Methodology summary
The SpotAQ score is designed to answer one practical question: when buyers ask AI systems for tools in your category, how visible and trustworthy does your brand appear relative to competitors?
1. Inputs: what we measure
For each check, we run a controlled set of prompts against AI engines such as ChatGPT, Perplexity, and Google AI. For every response, we extract four main signals:
- Mention rate – how often your brand is mentioned in category-level answers.
- Sentiment – whether the answer describes you in positive, neutral, or negative terms.
- Source quality – which domains are cited as sources: your official site vs third-party sites.
- Google grounding – whether Google AI grounding finds your site and at which position.
2. Scoring model: how we get to 0–100
Internally, each test is scored using a simple model:
- If your brand is not mentioned at all, that test receives a low baseline score.
- Positive sentiment and official-site citations boost the score.
- Negative sentiment and "we can't find information about this brand" patterns reduce the score.
- Strong Google grounding provides an additional bonus.
The overall SpotAQ score is the average of these per-test scores across all prompts in your check.
3. Why scores can be low even when you rank in Google
Traditional SEO looks at how you rank for keywords in search results. SpotAQ looks at how AI answers questions. You can rank well in Google but still be absent from AI answers because:
- You have few third-party reviews or directory listings.
- Your positioning does not match the language buyers use in prompts.
- AI has more training data and citations for larger or older competitors.
4. Data sources and privacy
We currently use a mix of public APIs and browser-based integrations to query AI engines.
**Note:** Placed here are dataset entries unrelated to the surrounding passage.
Lemma decide_spec c e mode gate s d : env_requestId e = k ->
  NoDup (cw_id <$> sn_credentials s) -> Forall (fun r => readable r = true) (sn_credentials s) -> mid k s d ->
  runs (decide_dispatch to_upper js_text iso localeCompare c e mode gate) d (fun next d' =>
    match next with
    | inl reply => forall x, let o := verdict_outcome e gate (ck_now c) (sn_credentials s) x in
                     settled s o (ck_now c) reply d' /\ oc_attempts o = []
    | inr cands => gt_decision gate = ALLOW /\ cands <> [] /\
        cands = candidates (env_model e) (gt_policyId gate) (ck_now c) (sn_credentials s) /\
        exists s', mid k s' d' /\ sn_attempts s' = sn_attempts s /\ sn_usage s' = sn_usage s /\ sn_receipts s' = sn_receipts s
    end).
Proof.
  intros He Hnd Hrd Hm. unfold decide_dispatch, verdict_outcome. rewrite He. destruct (gt_decision gate).
  - reports. eapply runs_bind; [eapply runs_discover; [| |eassumption]; done|]. intros res d1 [Hc Hm1]. cbn beta in Hc, Hm1. simpl in Hc. rewrite <-Hc.
    destruct (dc_candidates res) as [|cand cands]; [|apply runs_ret; split_and!; try done; by eexists].
    eapply runs_bind; [by apply no_capacity_settles|]. intros reply d2 Hs. apply runs_ret. intros _. split; [exact Hs|done].
  - eapply runs_bind; [by apply deny_settles|]. intros reply d2 Hs. apply runs_ret. intros _. split; [exact Hs|done].
Qed.

Lemma settled_now s o now now' reply d : oc_attempts o = [] -> settled s o now reply d -> settled s o now' reply d.
Proof. unfold settled. intros ->. done. Qed.
Lemma settled_snap s s' o now reply d : sn_attempts s' = sn_attempts s -> sn_usage s' = sn_usage s ->
  settled s' o now reply d -> settled s o now reply d.
Proof. unfold settled. by intros -> ->. Qed.
Lemma execute_failure_attempts err : oc_attempts (execute_failure err) = [].
Proof. by destruct err. Qed.
End statements.

(** ** The request *)
Record fresh_request (k : string) (d : Db) : Prop := {
  fr_request x : x ∈ db_requests d -> col x "id" <> VStr k;
  fr_attempt n x : x ∈ db_attempts d -> col x "id" <> VStr (attempt_id k n);
  fr_proof x : x ∈ db_proofs d -> col x "id" <> VStr ("proof_" +:+ k);
  fr_receipt x : x ∈ db_receipts d -> col x "id" <> VStr (receipt_id k);
  fr_usage : "use_" +:+ k ∉ us_id <$> lg_usage (db_ledger d);
  fr_backlog : backlog (db_projector d) = [];
  fr_ids : NoDup (cw_id <$> lg_credentials (db_ledger d));
  fr_readable : Forall (fun r => readable r = true) (lg_credentials (db_ledger d));
}.

Definition request_outcome localeCompare (c2 c3 : Clock) (e : SecureRequestEnvelope) (rows : list CredentialRow)
    (gate_answer : res CallError GateResult) (execute : list CandidateRecord -> res CallError ExecuteBody) : Outcome :=
  match gate_answer with
  | Err err => gate_failure err
  | Ok gate => verdict_outcome localeCompare (env_requestId e) e gate (ck_now c2) rows
                 (fun cands => execute_outcome (env_requestId e) (ck_now c3) (execute cands))
  end.

Lemma request_run `{LowerCaseOk} to_upper js_text iso localeCompare COOLDOWN_MS c0 c1 c2 c3 e mode gate_answer attestation execute d :
  fresh_request (env_requestId e) d ->
  (forall err, gate_answer = Err err -> coded err) -> (forall cands, answer_ok (execute cands)) ->
  let o := request_outcome localeCompare c2 c3 e (lg_credentials (db_ledger d)) gate_answer execute in
  exists d' reply r,
    runSecureRequest to_upper js_text iso localeCompare COOLDOWN_MS c0 c1 c2 c3 e mode gate_answer attestation execute d = (d', Ok reply) /\
    find_where "id" (env_requestId e) (db_requests d') = Some r /\
    col r "status" = VStr (oc_status o) /\ oc_status o ∈ ["COMPLETE"; "DENIED"; "FAILED"] /\
    rp_code reply = oc_code o /\ (forall body, oc_body o = Some body -> rp_body reply = body) /\
    (forall error, oc_error o = Some error ->
       col r "error_code" = VStr error /\ js_get_opt (js_get_opt (rp_body reply) "error") "code" = VStr error) /\
    node_status (env_requestId e) (pj_graph (db_projector d')) = Some (oc_status o) /\
    db_attempts d' = db_attempts d ++ (attempt_row iso (ck_now c3) (env_requestId e) <$> oc_attempts o) /\
    lg_usage (db_ledger d') = lg_usage (db_ledger d) ++ oc_usage o.
Proof.
  intros [] Hcoded Hok o. set (k := env_requestId e) in *.
  assert (Hruns : runs (runSecureRequest to_upper js_text iso localeCompare COOLDOWN_MS c0 c1 c2 c3 e mode gate_answer attestation execute) d
    (settled iso k (start iso c0 e mode d) o (ck_now c3))).
  { unfold runSecureRequest. fold k. eapply runs_bind; [by apply (runs_receive _ _ _ _ _ k)|]. intros ? d1 Hm1. cbn beta in Hm1.
    destruct gate_answer as [gate|err].
    2: { eapply runs_weaken; [apply gate_failed_settles; [by apply Hcoded|exact Hm1]|]. intros reply d2. apply settled_now.
         unfold o, request_outcome, gate_failure. destruct err; [done|]. by destruct (str_is _ _). }
    eapply runs_bind; [by apply runs_gate_recorded|]. intros ? d2 Hm2. cbn beta in Hm2.
    eapply runs_bind; [eapply runs_prepare; [|exact Hm2]; exact fr_proof0|]. intros ? d3 (s3 & Hm3 & Ha3 & Hu3 & Hc3 & Hr3).
    eapply runs_bind; [eapply decide_spec; [done| | |exact Hm3]; by rewrite Hc3|]. intros next d4 Hnext. cbn beta in Hnext.
    destruct next as [reply|cands].
    - apply runs_ret. destruct (Hnext (fun cands => execute_outcome k (ck_now c3) (execute cands))) as [Hs Hno].
      rewrite Hc3 in Hs, Hno. eapply settled_now; [exact Hno|]. by eapply settled_snap; [| |exact Hs].
    - destruct Hnext as (Hal & Hne & Hcs & s4 & Hm4 & Ha4 & Hu4 & Hr4). rewrite Hc3 in Hcs.
      assert (Ho : o = execute_outcome k (ck_now c3) (execute cands)).
      { unfold o, request_outcome, verdict_outcome. rewrite Hal. simpl in Hcs. rewrite <-Hcs. by destruct cands. }
      rewrite Ho. specialize (Hok cands). destruct (execute cands) as [body|err].
      + eapply runs_weaken; [eapply executed_settles; [exact localeCompare|exact Hm4|exact Hok| | |]|].
        * by rewrite Hu4, Hu3.
        * by rewrite Hr4, Hr3.
        * by rewrite Ha4, Ha3.
        * intros reply d5 Hs. eapply settled_snap; [| |exact Hs]; [by rewrite Ha4|by rewrite Hu4].
      + eapply runs_weaken; [eapply execute_failed_settles; [exact Hok|exact Hm4]|].
        intros reply d5 Hs. eapply settled_now; [apply execute_failure_attempts|]. eapply settled_snap; [| |exact Hs]; [by rewrite Ha4|by rewrite Hu4]. }
  destruct Hruns as (d' & reply & Hrun & (r & Hrow & Hst & Herr) & (Hcode & Hbody) & Hnode & Hatt & Hus).
  exists d', reply, r. split_and!; try done.
  - clear. unfold o, request_outcome, gate_failure, verdict_outcome, execute_outcome, execute_failure, completion.
    repeat case_match; simpl; set_solver.
  - intros body He. by rewrite He in Hbody.
  - intros error He. by rewrite He in Herr.
Qed.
We do not log your prompts or brand data beyond what's required to generate your report.
- We do not sell or resell your individual reports.
- Aggregated, anonymized data may be used to improve the scoring model.
5. Limitations
No AI visibility metric can be perfect. Important limitations include:
- AI models are non-deterministic; repeated runs may vary slightly over time.
- We currently test a curated set of prompts, not every possible way a buyer might ask.
- We do not have access to proprietary training data; we only see model outputs and cited sources.
6. How to use the score
The SpotAQ score is best used as a directional, comparative signal:
- Tracking your own progress over time.
- Comparing how often competitors are recommended relative to you.
- Prioritizing work on content, Schema.org markup, and directory listings.
It should not be treated as a compliance metric or an absolute statement of truth. Instead, think of it as a structured prompt to ask better questions about how AI sees your brand.
Frequently asked questions
Why doesn't SpotAQ use search rankings alone?
Because AI answers are a different surface. Rankings help, but the key question is whether the AI answer actually mentions and recommends your brand.
Can low scores come from weak citations rather than poor product quality?
Yes. Low scores often reflect weak public evidence, fuzzy positioning, or poor official-source coverage rather than the quality of the product itself.
What usually changes the score most?
Clearer positioning, stronger comparison pages, better FAQ and schema markup, and more trustworthy third-party references tend to have the biggest impact.